Saved data entries

.....

(* ===== verification/Tenants.v ===== *)
(** Tenants and the business registry: the repository and the service of the tenants
    (modules/tenants), and the aggregate, the repository and the service of the registry
    (modules/business-registry), which is another view of the same table. *)

From stdpp Require Import base list strings option.
From Stdlib Require Import ZArith.
From S2P Require Import Prelude Flows JsNumber JsString DomainEvents CoreDomain MasterData.
From S2P Require Import Lifecycles PurchaseOrderAggregate Subscriptions Decimal Database.
From S2P Require Import SubscriptionService.

Local Open Scope string_scope.

(** [requireTenant()]: the tenant of the request context. *)
Definition requireTenant (contextTenantId : option string) : result string :=
  _ ← throw_if (negb (truthy contextTenantId)) (JsError "TENANT_CONTEXT_MISSING");
  Ok (default "" contextTenantId).

Definition BusinessType_name (b : BusinessType) : string :=
  match b with
  | CAFE => "CAFE" | RETAIL => "RETAIL" | LAUNDRY => "LAUNDRY" | GYM => "GYM"
  | HOTEL => "HOTEL" | MANUFACTURING => "MANUFACTURING"
  end.

(** * The registry: the aggregate *)

Inductive BusinessStatus := BusinessACTIVE | BusinessSUSPENDED | BusinessARCHIVED.
#[export] Instance BusinessStatus_eq_dec : EqDecision BusinessStatus.
Proof. solve_decision. Defined.

Module BusinessRegistry.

.....

— Problem description —
In the entries above, find the line holding "From S2P Require Import SubscriptionService." and the line holding "Definition requireTenant (contextTenantId", then retype exactly those two lines and every line between them, and nothing else.

— Task result —
From S2P Require Import SubscriptionService.

Local Open Scope string_scope.

(** [requireTenant()]: the tenant of the request context. *)
Definition requireTenant (contextTenantId : option string) : result string :=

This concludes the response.